What are the fundamental laws for the adsorption of charged polymers onto oppositely charged surfaces, for convex, planar, and concave geometries? This question is at the heart of surface coating applications, various complex formation phenomena, as well as in the context of cellular and viral biophysics. It has been a long-standing challenge in theoretical polymer physics; for realistic systems the quantitative understanding is however often achievable only by computer simulations. In this study, we present the findings of such extensive Monte-Carlo in silico experiments for polymer-surface adsorption in confined domains. We study the inverted critical adsorption of finite-length polyelectrolytes in three fundamental geometries: planar slit, cylindrical pore, and spherical cavity. The scaling relations extracted from simulations for the critical surface charge density σc-defining the adsorption-desorption transition-are in excellent agreement with our analytical calculations based on the ground-state analysis of the Edwards equation.

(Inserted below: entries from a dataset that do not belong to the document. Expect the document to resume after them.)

(** X21.  With a server that never answers with a version-error, the
    first candidate is the only one tried: negotiation over a non-empty
    candidate list is one call of [send_inner] with the request of the
    first candidate, and [on_get_articles] returns normally after the one
    request of version 2.0, with the article list replaced by the names
    read from the answer (or kept, with the failure line logged, when the
    exchange failed). *)
Theorem accepted_first_candidate_only
    (xsi_type ver : string) (rest : list string)
    (body_builder : string → string) (t : Tool W) :
  let neg := negotiate_and_send clock exchange fromstring xsi_type
               (ver :: rest) body_builder t in
  let get := on_get_articles clock exchange fromstring t in
  let '(ts1, w1) := clock (world t) in
  let '(ts2, w2) := clock w1 in
  (neg.1 = (exchange (envelope t ts1 (body_builder ver)) w2).1
   ∧ sent neg.2 = sent t ++ [body_builder ver])
  ∧ get.1 = Ok tt
  ∧ sent get.2 = sent t ++ [get_articles_builder "2.0"]
  ∧ match (exchange (envelope t ts1 (get_articles_builder "2.0")) w2).1 with
    | Ok resp => listArticles get.2 = parse_article_names fromstring resp
    | Raise _ => listArticles get.2 = listArticles t
                 ∧ last (edRaw get.2) = Some "# Get-article-list failed: "
    end.
Proof.
  cbn zeta. unfold on_get_articles, try_except, bind, get_articles_candidates.
  rewrite !accepted_negotiation, !send_inner_run.
  destruct (clock (world t)) as [ts1 w1]. destruct (clock w1) as [ts2 w2].
  cbn zeta. split.
  - destruct (exchange _ w2) as [[resp|e] w3].
    + destruct (clock w3) as [ts3 w4]. by destruct (clock w4) as [ts4 w5].
    + done.
  - destruct (exchange _ w2) as [[resp|e] w3].
    + destruct (clock w3) as [ts3 w4]. by destruct (clock w4) as [ts4 w5].
    + cbn [fst snd sent edRaw listArticles append_raw modify set_edRaw].
      repeat split. by rewrite last_snoc.
Qed.
End AcceptingServer.
Lemma refill_credit t0 now l :
  0 <= ratePerSecond l -> credit t0 (refill now l) <= credit t0 l.
Proof.
  intros Hr. unfold Runs.credit, refill.
  destruct (Qle_bool 1 _) eqn:Hadd; [|apply Qle_refl].
  cbn [tokens lastRefill ratePerSecond].
  pose proof (Q.le_min_r (ratePerSecond l)
                (tokens l + (now - lastRefill l) / 1000 * ratePerSecond l)) as Hmin.
  assert ((now - t0) / 1000 * ratePerSecond l ==
          (lastRefill l - t0) / 1000 * ratePerSecond l
          + (now - lastRefill l) / 1000 * ratePerSecond l) as Hsplit by field.
  lra.
Qed.

Lemma spend_credit t0 l : credit t0 (spend l) == credit t0 l - 1.
Proof. unfold Runs.credit, spend. cbn [tokens lastRefill ratePerSecond]. ring. Qed.

Lemma tryAcquire_credit t0 now l :
  0 <= ratePerSecond l ->
  credit t0 (fst (tryAcquire now l)) <=
    credit t0 l - (if snd (tryAcquire now l) then 1 else 0).
Proof.
  intros Hr. unfold tryAcquire.
  pose proof (refill_credit t0 now l Hr) as Hc.
  destruct (Qle_bool 1 _); cbn [fst snd].
  - rewrite spend_credit. lra.
  - lra.
Qed.

Lemma tryAcquire_rate now l : ratePerSecond (fst (tryAcquire now l)) = ratePerSecond l.
Proof.
  unfold tryAcquire. destruct (refill_fields now l) as [H1 _].
  by destruct (Qle_bool 1 _).
Qed.

Lemma tryAcquire_all_spec t0 times l :
  inv l ->
  let r := Runs.tryAcquire_all times l in
  inv (fst r) /\ ratePerSecond (fst r) = ratePerSecond l /\
  (0 <= snd r <= Z.of_nat (length times))%Z /\
  credit t0 (fst r) <= credit t0 l - inject_Z (snd r).
Proof.
  revert l. induction times as [|now times IH]; intros l Hinv.
  - cbn [Runs.tryAcquire_all length fst snd]. change (inject_Z 0) with 0.
    split; [done|]. split; [done|]. split; [lia|lra].
  - cbn [Runs.tryAcquire_all length].
    pose proof (tryAcquire_inv now l Hinv) as Hinv1.
    pose proof (tryAcquire_rate now l) as Hrate1.
    assert (0 <= ratePerSecond l) as Hr0.
    { destruct Hinv as (? & ? & _). lra. }
    pose proof (tryAcquire_credit t0 now l Hr0) as Hc1.
    destruct (tryAcquire now l) as [l1 ok]. cbn [fst snd] in *.
    specialize (IH l1 Hinv1). cbn zeta in IH.
    destruct (Runs.tryAcquire_all times l1) as [l2 n]. cbn [fst snd] in *.
    destruct IH as (Hinv2 & Hrate2 & Hn & Hc2).
    split; [done|]. split; [congruence|]. split; [destruct ok; lia|].
    rewrite inject_Z_plus. destruct ok.
    + change (inject_Z 1) with 1. lra.
    + change (inject_Z 0) with 0. lra.
Qed.



End TokenBucketRate.

(** ** Lifecycle: the phase follows the deadlines *)

Section LifecyclePhases.
Import Lifecycle.
Local Open Scope Q_scope.

Implicit Types (l : t) (now : Q).

Lemma Qltb_false x y : Js.Qltb x y = false <-> y <= x.
Proof.
  unfold Js.Qltb. rewrite negb_false_iff. apply Qle_bool_iff.
Qed.

Ltac q_cases :=
  repeat match goal with
    | |- context [Qle_bool ?x ?y] =>
        let H := fresh "Hq" in
        destruct (Qle_bool x y) eqn:H;
        [apply Qle_bool_true in H|apply Qle_bool_false in H]
    | |- context [Js.Qltb ?x ?y] =>
        let H := fresh "Hq" in
        destruct (Js.Qltb x y) eqn:H;
        [apply Qltb_true in H|apply Qltb_false in H]
    end.



(** X10.  update() never moves the phase backwards, never leaves cooldown
    or complete, never enters complete, and an update at a later reading
    absorbs an earlier one. *)
Theorem update_only_advances (l : t) (now later : Q) :
  now <= later ->
  (rank (phase l) <= rank (phase (update now l)))%Z /\
  (phase l = Cooldown -> update now l = l) /\
  (phase l = Complete -> update now l = l) /\
  (phase l = Idle -> update now l = l) /\
  (phase (update now l) = Complete -> phase l = Complete) /\
  update later (update now l) = update later l.
Proof.
  intros Hle. destruct l as [p wd md st we me]. unfold update.
  cbn [phase warmupEndTime mainEndTime set_phase].
  destruct p; cbn [phase warmupEndTime mainEndTime set_phase rank];
    q_cases; cbn [phase warmupEndTime mainEndTime set_phase rank]; q_cases;
    cbn [phase warmupEndTime mainEndTime set_phase rank];
    repeat split; try done; try lia; q_cases; try reflexivity; exfalso;
    cbn [phase set_phase warmupEndTime mainEndTime] in *; lra.
Qed.

Lemma update_only_advances_witness :
  update 5000 (update 2500 (start 1000 (create 10 1))) =
  update 5000 (start 1000 (create 10 1)).
Proof.
  destruct (update_only_advances (start 1000 (create 10 1)) 2500 5000)
    as (_ & _ & _ & _ & _ & H).
  - discriminate.
  - exact H.
Defined.

(** X11.  For a positive duration getProgress() stays in [0, 100] at every
    clock reading, is 0 up to the end of the warmup and 100 from the main
    deadline on; getRemainingMs() is never negative and is 0 outside the
    running phase. *)
Theorem progress_is_a_percentage (l : t) (now : Q) :
  0 < mainDuration l ->
  0 <= getProgress now l /\ getProgress now l <= 100 /\
  (now <= warmupEndTime l -> getProgress now l == 0) /\
  (warmupEndTime l + mainDuration l <= now -> getProgress now l == 100) /\
  0 <= getRemainingMs now l /\
  (phase l <> Running -> getRemainingMs now l = 0).
Proof.
  intros Hd. unfold getProgress, getRemainingMs.
  set (x := (now - warmupEndTime l) / mainDuration l * 100).
  split; [|split; [|split; [|split; [|split]]]].
  - apply Q.min_glb; [discriminate|apply Q.le_max_l].
  - apply Q.le_min_l.
  - intros Hnow.
    assert (x <= 0) as Hx.
    { unfold x. assert ((now - warmupEndTime l) / mainDuration l <= 0).
      { apply Qle_shift_div_r; [done|]. lra. }
      lra. }
    rewrite (Q.max_l 0 x) by done. by rewrite Q.min_r.
  - intros Hnow.
    assert (100 <= x) as Hx.
    { unfold x. assert (1 <= (now - warmupEndTime l) / mainDuration l).
      { apply Qle_shift_div_l; [done|]. lra. }
      lra. }
    rewrite (Q.max_r 0 x) by lra. by rewrite Q.min_l.
  - destruct (phase l); try apply Qle_refl. apply Q.le_max_l.
  - intros Hp. by destruct (phase l).
Qed.

Lemma progress_is_a_percentage_witness :
  getProgress 6000 (start 1000 (create 10 1)) <= 100.
Proof.
  destruct (progress_is_a_percentage (start 1000 (create 10 1)) 6000) as (_ & H & _).
  - reflexivity.
  - exact H.
Defined.

End LifecyclePhases.

(** ** Ramp scheduler: the rate moves from the start rate to the target *)

Section Ramp.
Import RampScheduler.
Local Open Scope Q_scope.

In particular, we confirm the magnitude and scaling of σc for the concave interfaces versus the Debye screening length 1/κ and the extent of confinement a for these three interfaces for small κa values. For large κa the critical adsorption condition approaches the known planar limit. The transition between the two regimes takes place when the radius of surface curvature or half of the slit thickness a is of the order of 1/κ. We also rationalize how σc(κ) dependence gets modified for semi-flexible versus flexible chains under external confinement. We examine the implications of the chain length for critical adsorption-the effect often hard to tackle theoretically-putting an emphasis on polymers inside attractive spherical cavities. The applications of our findings to some biological systems are discussed, for instance the adsorption of nucleic acids onto the inner surfaces of cylindrical and spherical viral capsids.